Design Planning

Arbitrary Resampling Filter Design (XAPP1373)

Document ID
Release Date
1.0 English

According to the equation 3·L·K·Input_Sample_Rate, the number of multiplications required to meet the specifications in Table 1 is 3 x 16 taps x 350 MSPS x 2.0 = 33.6G MACs, which exceeds 32G MAC capability of one AI Engine running at 1 GHz. It means that at least two AI Engines are required, for Figure 1 and Figure 2, respectively. Another observation is that the implementation of Figure 2 involves large look-up tables {Fk} and {Gk}, in which all 16 coefficients for one output sample should be read out simultaneously. However, the vectorized implementation of Figure 1 needs the coefficients of four output samples to be interleaved for parallel computation. One more AI Engine should be inserted to interleave the coefficients.

Figure 4 shows the mapping of ARF to the Versal AI Core device. The AI Engines implementing Figure 1 and Figure 2 are labeled FILT and INTP, respectively. The third AI Engine INLV is for coefficient interleaving. The number of output samples computed from every input is fixed to K = 2 in AI Engine, and the OutIF module in the PL removes the invalid data according to a flag generated by the CTRL block, which also computes the phase information {s, α} for coefficient interpolation.
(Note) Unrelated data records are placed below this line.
Context (TrimSpace : string → string)
        (UnmarshalIndex : string → Index.t * option Err)
        (UnmarshalIndexes : string → list CloudIndex.t * option Err)
        (MarshalIndexes : list CloudIndex.t → Err + string)
        (Latest : Repo.t → Err + Index.t)
        (tryLockCloud : Repo.t → string → option Err)
        (WriteFileSafer : Repo.t → string → string → option Err)
        (sync_transfer syncDownload_transfer :
           Repo.t → Index.t → Index.t → MergeResult.t → TrafficStat.t
           → Logged Outcome.t).

Lemma seqNumStep_log (st : Logged SeqNum.t) (ref : string) :
  (seqNumStep st ref).2
  = st.2 ++ (if isMalformedPointer ref then [OpRemoveObject ("refs/" +:+ ref)] else []).
Proof.
  unfold seqNumStep, isMalformedPointer.
  destruct (Go.HasPrefix ref "latest-"); simpl; [|by rewrite app_nil_r].
  destruct (Go.Split _ _) as [|p0 [|p1 ps]]; simpl; rewrite ?app_nil_r; done.
Qed.

Lemma seqNum_scan_log (refs : list string) (st : Logged SeqNum.t) :
  (foldl seqNumStep st refs).2
  = st.2 ++ ((λ ref, OpRemoveObject ("refs/" +:+ ref))
               <$> filter (λ ref, isMalformedPointer ref = true) refs).
Proof.
  revert st. induction refs as [|ref refs IH]; intros st; simpl.
  - by rewrite app_nil_r.
  - rewrite IH, seqNumStep_log, filter_cons.
    destruct (isMalformedPointer ref); simpl.
    + by rewrite <- app_assoc.
    + by rewrite app_nil_r.
Qed.

(** The scan in terms of [parsePointer]. *)
Lemma seqNumStep_state (st : Logged SeqNum.t) (ref : string) :
  SeqNum.maxSeqNum (seqNumStep st ref).1
  = match parsePointer ref with
    | Some (seq, _) => Z.max seq (SeqNum.maxSeqNum st.1)
    | None => SeqNum.maxSeqNum st.1
    end
  ∧ SeqNum.id (seqNumStep st ref).1
    = match parsePointer ref with
      | Some (seq, hash) =>
          if decide (seq > SeqNum.maxSeqNum st.1) then hash else SeqNum.id st.1
      | None => SeqNum.id st.1
      end.
Proof.
  unfold seqNumStep, parsePointer.
  destruct (Go.HasPrefix ref "latest-"); simpl; [|done].
  destruct (Go.Split _ _) as [|p0 [|p1 ps]]; simpl; [done|done|].
  destruct (decide _); simpl; split; (done || lia).
Qed.

(** [getSeqNumLatest] finds the pointer of the greatest sequence number:
    when a listed pointer has a positive sequence number [seq] and the
    hash [hash], and every listed pointer has a smaller sequence number
    or the same one with the same hash, the scan ends with [seq] and
    [hash]. *)
Lemma seqNum_scan_max (refs : list string) (ref : string) (seq : Z) (hash : string) :
  ref ∈ refs →
  parsePointer ref = Some (seq, hash) →
  0 < seq →
  (∀ ref' seq' hash', ref' ∈ refs → parsePointer ref' = Some (seq', hash') →
     seq' < seq ∨ (seq' = seq ∧ hash' = hash)) →
  let s := (foldl seqNumStep (SeqNum.mk "" 0 [], []) refs).1 in
  SeqNum.maxSeqNum s = seq ∧ SeqNum.id s = hash.
Proof.
  intros Hin Hparse Hpos Hmax.
  set (Inv := λ (seen : bool) (st : Logged SeqNum.t),
         SeqNum.maxSeqNum st.1 ≤ seq
         ∧ (SeqNum.maxSeqNum st.1 = seq → SeqNum.id st.1 = hash)
         ∧ (seen = true → SeqNum.maxSeqNum st.1 = seq)).
  enough (∀ l st seen, Inv seen st →
            (seen = false → ref ∈ l) →
            (∀ r, r ∈ l → r ∈ refs) →
            Inv true (foldl seqNumStep st l)) as Hgen.
  { destruct (Hgen refs (SeqNum.mk "" 0 [], []) false) as (_ & Hid & Hseen);
      [|done|done|].
    - unfold Inv; simpl. split; [lia|]. split; [lia|done].
    - simpl. split; [by apply Hseen | by apply Hid, Hseen]. }
  induction l as [|r l IH]; intros st seen HInv Href Hsub; simpl.
  - destruct seen; [done|]. specialize (Href eq_refl). by apply elem_of_nil in Href.
  - destruct HInv as (Hle & Hid & Hseen).
    destruct (seqNumStep_state st r) as [Hm Hi].
    assert (r ∈ refs) as Hr by (apply Hsub; left).
    apply (IH _ (seen || bool_decide (r = ref))).
    + unfold Inv. rewrite Hm, Hi.
      destruct (parsePointer r) as [[seq' hash']|] eqn:Hp.
      * destruct (Hmax r seq' hash' Hr Hp) as [Hlt|[-> ->]].
        -- split; [lia|]. split.
           ++ intros Heq. destruct (decide _); [lia|]. apply Hid. lia.
           ++ intros [Hs|Hs%bool_decide_eq_true]%orb_true_iff.
              ** specialize (Hseen Hs). lia.
              ** subst r. rewrite Hparse in Hp. injection Hp as -> ->. lia.
        -- split; [lia|]. split.
           ++ intros _. destruct (decide _); [done|]. apply Hid. lia.
           ++ intros _. lia.
      * split; [done|]. split; [done|].
        intros [Hs|Hs%bool_decide_eq_true]%orb_true_iff; [by apply Hseen|].
        subst r. by rewrite Hparse in Hp.
    + intros [Hs Hne%bool_decide_eq_false]%orb_false_iff.
      specialize (Href Hs). apply elem_of_cons in Href as [Heq|?]; [|done].
      by subst r.
    + intros r' Hr'. apply Hsub. by right.
Qed.

Abbreviation downloadCloudLatest := (downloadCloudLatest TrimSpace UnmarshalIndex).
Abbreviation downloadCloudIndex := (downloadCloudIndex UnmarshalIndex).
The input and output interfaces of AI Engine strictly follow the AXI protocol where the Ready and Valid signals might go Low at any time, creating idle cycles. The CTRL module in the PL offers a simple FIFO-like interface for inputs, and the output FIFO removes all the idle cycles to form a continuous data stream in the output clock domain. The AI Engine output sample rate must be K = 2 times that of the input to meet the throughput requirement, so the output AXI bus is 64 bits while the input is 32 bits. For a 350 MSPS input sample rate, a clock of 375 MHz is selected to ensure enough throughput despite the idle cycles. Also, the input phase information might change instantaneously with the data, and {s, α} must be computed on the fly for every input in the PL.
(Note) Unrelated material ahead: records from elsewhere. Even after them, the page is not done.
(** [Users] before the refactoring (lines 110-146): no button. *)
Definition Users_before (h : HookState) : completion element :=
  if loading h then
    Normal (Tag "p" (class "loading") [Text "Loading users..."])
  else if truthy (error h) then
    Normal (Tag "p" (class "error") [Text "Error: "; Expr (error h)])
  else
    and_then (array_map "users.map" (list_entry "name") (data h)) (fun entries =>
    Normal (Tag "div" (class "container")
              [Tag "h2" plain [Text "Users"];
               Tag "ul" plain entries])).

(** The answers that make a handler throw: what reaches it is [null] or
    [undefined]. *)
Definition contained (p : settled Response) : bool :=
  match outcome_of p with
  | Returned _ => true
  | Raised e => negb (nullish e)
  end.

(** The calls of [fetchData] among the events. *)
Fixpoint triggers (evs : list event) : nat :=
  match evs with
  | [] => 0
  | Trigger :: rest => S (triggers rest)
  | _ :: rest => triggers rest
  end.

(** ** The arguments a call of [refetch] closes over *)

(** The arguments of the last render among the events, or those the
    component was mounted with. *)
Fixpoint last_render (url : string) (options : value) (evs : list react_event)
  : string * value :=
  match evs with
  | [] => (url, options)
  | Render url' options' :: rest => last_render url' options' rest
  | Loop _ :: rest => last_render url options rest
  end.

(** Every render among the events passes the same arguments. *)
Definition renders_keep (url : string) (options : value)
    (evs : list react_event) : Prop :=
  Forall (fun ev => match ev with
                    | Render url' options' => url' = url /\ options' = options
                    | Loop _ => True
                    end) evs.

(** Options other than the default. *)
Definition post_options : value := VObj [("method", VStr "POST")].

(** ** Invariants of the runs *)

(** No attempt waiting for its body will be rejected with [null] or
    [undefined]. *)
Definition bodies_contained (c : Controller) : Prop :=
  forall id r e, inflight c !! id = Some (AwaitJson r) ->
                 json r = Rejected e -> nullish e = false.

(** [data] is what it was at the start, or the decoded body of an [ok]
    response among [seen]; the attempts waiting for their body wait on
    [ok] responses among [seen]. *)
Definition data_from_responses (d0 : value) (seen : list (settled Response))
    (c : Controller) : Prop :=
  (data (hook (world c)) = d0
   \/ exists r, In (Resolved r) seen /\ ok r = true
                /\ json r = Resolved (data (hook (world c))))
  /\ forall id r, inflight c !! id = Some (AwaitJson r) ->
                  In (Resolved r) seen /\ ok r = true.

(** ** What the chain before the refactoring amounts to *)

(** The answer is a response that is not [ok]. *)
Definition status_rejected (p : settled Response) : bool :=
  match p with
  | Resolved r => negb (ok r)
  | Rejected _ => false
  end.

(** How the chain of lines 72-82 ends: as [outcome_of], with the
    component's own text for a response that is not [ok]. *)
Definition legacy_outcome (failure : string) (p : settled Response) : outcome :=
  if status_rejected p then Raised (new_Error failure) else outcome_of p.

(** ** More sample data *)

Definition two_posts : value :=
  VArr [VObj [("id", VNum 1); ("title", VStr "a")];
        VObj [("id", VNum 2); ("title", VStr "b")]].

Definition posts_response : Response :=
  {| ok := true; status_code := 200; statusText := "OK";
     json := Resolved two_posts |}.

(** The controller after a mount attempt that got a 500. *)
Definition failed_once : Controller :=
  {| world :=
       {| hook := {| data := VNull; loading := false;
                     error := VStr "Failed to fetch data" |};
          console := [started_line users_url;
                      failed_line (VStr "Failed to fetch data")];
          requests := [mkRequest users_url default_options] |};
     inflight := ∅; next_id := 1; unhandled := [] |}.

(** * Lemmas on the segments *)

Lemma get_property_message (e : value) (w : World) :
  nullish e = false ->
  get_property e "message" w = (Normal (message e), w).
Proof. destruct e; simpl; intros H; try discriminate H; reflexivity. Qed.

Lemma try_throw (seg : M progress) (e : value) (w w1 : World) :
  seg w = (Throw e, w1) ->
  try_catch_finally seg w = handled e w1.
Proof.
  intros Hseg. unfold try_catch_finally. rewrite Hseg.
  destruct e; reflexivity.
Qed.

Lemma try_suspend (seg : M progress) (r : Response) (w w1 : World) :
  seg w = (Normal (Suspended r), w1) ->
  try_catch_finally seg w = (Normal (Suspended r), w1).
Proof. intros Hseg. unfold try_catch_finally. now rewrite Hseg. Qed.

Lemma after_fetch_ok (r : Response) (w : World) :
  ok r = true -> after_fetch (Resolved r) w = (Normal (Suspended r), w).
Proof. intros Hok. unfold after_fetch, bind, await, ret. now rewrite Hok. Qed.

Lemma after_fetch_not_ok (r : Response) (w : World) :
  ok r = false ->
  after_fetch (Resolved r) w = (Throw (new_Error "Failed to fetch data"), w).
Proof. intros Hok. unfold after_fetch, bind, await, ret. now rewrite Hok. Qed.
Figure 1. Partitioning of Arbitrary Fractional SRC Filter onto Versal Device

The input delays of every AI Engine kernel should be carefully balanced to avoid memory stalls. For example, the following figure shows the coefficients and data inputs to the FILT kernel have a large difference in latency, leading to memory stalls and throughput degradation. To solve this problem, a direct memory access (DMA) FIFO is constructed inside the AI Engine array to absorb the delay differences.
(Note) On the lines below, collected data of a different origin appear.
(** C7.  An image returned by the pipeline has the shape of the normalised
    image.  Its pixels are, in order, the samples of the OR of the two masks
    the pipeline itself computed (the Line Renderer's mask of the cleaned,
    skeletonised ink candidates, and the Shader's mask of the sharpened
    image): InkColor (140, 90, 255) where the OR is positive, white
    (255, 255, 255) elsewhere, one pixel for each canvas position the mask
    has a sample for.  So exactly the ink-mask pixels are InkColor and every
    pixel is white or InkColor. *)
Theorem output_is_white_or_ink (B : Backend) bgr lw d out :
  high_quality_stencil bgr lw d = inr out ->
  PURPLE = (140, 90, 255)
  /\ exists nbgr sharp combo combo' lines shade ink,
       normalize_size bgr = inr nbgr
       /\ enhance nbgr = inr sharp
       /\ line_extractor sharp (Int (clamp18 d)) = inr combo
       /\ morphological_cleaner combo = inr combo'
       /\ line_renderer (skeletonizer combo') (Int (clamp18 lw)) = inr lines
       /\ add_halftone_shading sharp (shade_strength (Int (clamp18 d))) = inr shade
       /\ bitwise_or lines shade = inr ink
       /\ shape out = shape nbgr
       /\ map bgr_to_rgb (data out)
          = map (fun v => if 0 <? v then PURPLE else (255, 255, 255))
                (firstn (rows nbgr * cols nbgr) (data ink))
       /\ (length (data ink) = (rows nbgr * cols nbgr)%nat ->
           length (data out) = (rows nbgr * cols nbgr)%nat)
       /\ (forall i p, nth_error (data out) i = Some p ->
             exists v, nth_error (data ink) i = Some v
                       /\ bgr_to_rgb p = if 0 <? v then PURPLE else (255, 255, 255))
       /\ (forall i v, (i < rows nbgr * cols nbgr)%nat ->
             nth_error (data ink) i = Some v ->
             exists p, nth_error (data out) i = Some p
                       /\ bgr_to_rgb p = if 0 <? v then PURPLE else (255, 255, 255))
       /\ Forall (fun p => bgr_to_rgb p = (255, 255, 255) \/ bgr_to_rgb p = PURPLE)
                 (data out).
Proof.
  intros H. split; [reflexivity|].
  apply hqs_stages in H.
  destruct H as (nbgr & sharp & combo & combo' & lines & shade
                 & Hn & He & Hl & Hm & Hr & Hsh & Hc).
  pose proof (compositor_exact _ _ _ Hc) as (ink & Hor & Hs & Hdata).
  exists nbgr, sharp, combo, combo', lines, shade, ink.
  do 8 (split; [assumption|]).
  assert (Hmap : map bgr_to_rgb (data out)
                 = map (fun v => if 0 <? v then PURPLE else (255, 255, 255))
                       (firstn (rows nbgr * cols nbgr) (data ink))).
  { rewrite Hdata, map_map. apply map_ext. intros v.
    destruct (0 <? v); reflexivity. }
  split; [exact Hmap|].
  split.
  { intros Hlen. rewrite Hdata, length_map, firstn_all2; lia. }
  assert (Hrgb : forall i p, nth_error (data out) i = Some p ->
             exists v, nth_error (data ink) i = Some v
                       /\ bgr_to_rgb p = if 0 <? v then PURPLE else (255, 255, 255)).
  { intros i p Hp. rewrite Hdata in Hp. apply nth_error_map_inv in Hp.
    destruct Hp as (v & Hv & <-).
    rewrite nth_error_firstn in Hv.
    destruct (Nat.ltb_spec i (rows nbgr * cols nbgr)); [|discriminate].
    exists v. split; [exact Hv|]. destruct (0 <? v); reflexivity. }
  split; [exact Hrgb|].
  split.
  { intros i v Hi Hv. rewrite Hdata, nth_error_map, nth_error_firstn.
    destruct (Nat.ltb_spec i (rows nbgr * cols nbgr)); [|lia].
    rewrite Hv. cbn [option_map]. eexists. split; [reflexivity|].
    destruct (0 <? v); reflexivity. }
  apply Forall_forall. intros p Hin.
  apply In_nth_error in Hin. destruct Hin as [i Hi].
  destruct (Hrgb i p Hi) as (v & _ & ->).
  destruct (0 <? v); [right | left]; reflexivity.
Qed.
(** The bytes of the genuine DLLs are not at hand, so one file stands in
    for the [f1] library: the demo digest gives it the first registered
    [f1] fingerprint and is RFC 1321 on every other content. *)
Definition f1_image : list byte := b_ "AquesTalk f1 (stand-in)".

Definition demo_digest (data : list byte) : string :=
  if bytes_eqb data f1_image then "d09ba89e04fc6a848377cb695b7c227a"
  else MD5.hexdigest data.

Definition demo_host : Host nat :=
  {| md5_hexdigest_of := demo_digest;
     sjis := demo_sjis;
     wave_open := demo_wave_open;
     os_path_join := fun a b c => a +:+ "\" +:+ b +:+ "\" +:+ c;
     module_dirname := "C:\aquestalk";
     windll_LoadLibrary := fun name =>
       if String.eqb name f1_path then Some demo_library else None;
     peek := demo_peek |}.

Definition demo_world : World nat :=
  {| files := {[ f1_path := f1_image; stray_path := [] ]};
     foreign := 0%nat;
     trace := [] |}.

Definition demo_session : AquesTalk nat :=
  {| _dll := {| AquesTalk_Synthe := demo_Synthe;
                AquesTalk_FreeWave := demo_FreeWave |};
     _voice_type := Some VoiceType.f1 |}.

(* ===================================================================== *)
(** * Reading traces                                                      *)
(* ===================================================================== *)

(** Line 236 of [load]: where the library of a voice type is looked for. *)
Definition dll_path {F : Type} (host : Host F) (v : VoiceType.t) : string :=
  os_path_join host (module_dirname host) (VoiceType.name v) "AquesTalk.dll".

(** A trace in which every [AquesTalk_FreeWave] comes right after an
    [AquesTalk_Synthe], and is never given the null pointer. *)
Fixpoint well_paired (evs : list event) : bool :=
  match evs with
  | [] => true
  | Ev_FreeWave _ :: _ => false
  | Ev_Synthe _ _ :: Ev_FreeWave p :: rest => negb (p =? 0) && well_paired rest
  | _ :: rest => well_paired rest
  end.

(* ===================================================================== *)
(** * A second engine, which wipes a buffer when it is released           *)
(* ===================================================================== *)

(** Its state says whether the buffer at address 8192 is live.  A text of
    [n] bytes gets the first [n] bytes of [RIFFWAVE]; an empty text is
    error 111.  Released memory reads as zeros. *)
Definition scrub_Synthe : Synthe_fn bool :=
  fun live koe speed =>
    match koe with
    | [] => ((0, 111), live)
    | _ => ((8192, Z.of_nat (length koe)), true)
    end.

Definition scrub_FreeWave : FreeWave_fn bool := fun live c_wav => false.

Definition scrub_peek (live : bool) (addr : Z) : byte :=
  if live then nth (Z.to_nat (addr - 8192)) (b_ "RIFFWAVE") Byte.x00
  else Byte.x00.

Definition f2_path : string := "C:\aquestalk\f2\AquesTalk.dll".

(** A host whose [f2] directory holds the stand-in for the [f1] library. *)
Definition scrub_host : Host bool :=
  {| md5_hexdigest_of := demo_digest;
     sjis := demo_sjis;
     wave_open := demo_wave_open;
     os_path_join := fun a b c => a +:+ "\" +:+ b +:+ "\" +:+ c;
     module_dirname := "C:\aquestalk";
     windll_LoadLibrary := fun name =>
       if String.eqb name f2_path
       then Some {| export_Synthe := Some scrub_Synthe;
                    export_FreeWave := Some scrub_FreeWave |}
       else if String.eqb name stray_path
       then Some {| export_Synthe := None;
                    export_FreeWave := Some scrub_FreeWave |}
       else None;
     peek := scrub_peek |}.

Definition swapped_world : World bool :=
  {| files := {[ f2_path := f1_image ]}; foreign := false; trace := [] |}.

Definition scrub_session : AquesTalk bool :=
  {| _dll := {| AquesTalk_Synthe := scrub_Synthe;
                AquesTalk_FreeWave := scrub_FreeWave |};
     _voice_type := None |}.

(** Unfolds a run of the synthesis methods down to the foreign calls. *)
Ltac run_py :=
  unfold synthe, synthe_raw, _synthe, _freewave, call_Synthe, call_FreeWave,
    pointer_slice, bind, ret, raise, emit, log;
  cbn [fst snd files foreign trace].

(* ===================================================================== *)
(** * The digest on the RFC 1321 test suite                               *)
(* ===================================================================== *)

Example md5_of_empty : MD5.hexdigest [] = "d41d8cd98f00b204e9800998ecf8427e".
Proof. vm_compute. reflexivity. Qed.

Example md5_of_a : MD5.hexdigest (b_ "a") = "0cc175b9c0f1b6a831c399e269772661".
Proof. vm_compute. reflexivity. Qed.

Example md5_of_abc :
  MD5.hexdigest (b_ "abc") = "900150983cd24fb0d6963f7d28e17f72".
Proof. vm_compute. reflexivity. Qed.

Example md5_of_message_digest :
  MD5.hexdigest (b_ "message digest") = "f96b697d7cb7938d525a2f31aaf161d0".
Proof. vm_compute. reflexivity. Qed.

(** Two blocks after padding, and three. *)
Example md5_of_56_bytes :
  MD5.hexdigest (replicate 56 "x"%byte) = "668a72d5ba17f08e62dabcafad6db14b".
Proof. vm_compute. reflexivity. Qed.

Example md5_of_130_bytes :
  MD5.hexdigest (replicate 130 "x"%byte) = "cfc92f41305ca00c9f9584bf67ae1b54".
Proof. vm_compute. reflexivity. Qed.

(* ===================================================================== *)
(** * Basic facts                                                         *)
(* ===================================================================== *)

Lemma VoiceType_names : map VoiceType.name VoiceType.members = VOICE_TYPES.
Proof. reflexivity. Qed.

Lemma VoiceType_getitem_name (v : VoiceType.t) :
  VoiceType.getitem (VoiceType.name v) = Some v.
Proof. destruct v; reflexivity. Qed.

Lemma c_int_in_range (v : Z) : - 2 ^ 31 <= v < 2 ^ 31 -> c_int v = v.
Proof. intros Hv. unfold c_int. rewrite Z.mod_small; lia. Qed.

Lemma c_int_bounds (v : Z) : - 2 ^ 31 <= c_int v < 2 ^ 31.
Proof.
  unfold c_int.
  pose proof (Z.mod_pos_bound (v + 2 ^ 31) (2 ^ 32) ltac:(lia)). lia.
Qed.

Section Facts.

Context {F : Type} (host : Host F).

Lemma log_nil (w : World F) : log w [] = w.
Proof. destruct w; unfold log; cbn. by rewrite app_nil_r. Qed.

Lemma log_log (w : World F) (a b : list event) :
  log (log w a) b = log w (a ++ b).
Proof. unfold log; cbn. by rewrite app_assoc. Qed.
Figure 2. Balance FILT Input Delays with DMA FIFO

It takes the FILT kernel one clock cycle to compute one output sample, so the peak sample rate can be up to 1 GSPS. Because the target throughput is only 700 MSPS, a margin of 30% can be traded for latency. Figure 2 shows the total AI Engine processing delay is slightly more than twice that of the time to process one window of data. A window of 128 samples translates into 128 x 1/375 = 340 ns latency for the INTP kernel, plus another 340 ns for INLV, and 170 ns for FILT. The total latency is estimated to be 850 ns, leaving 150 ns margin in the 1 μs budget to fill up the output FIFO before the reading starts. The FIFO should be deep enough to accept all prefilled data with some margin to prevent FIFO underflow and overflow when the output is active.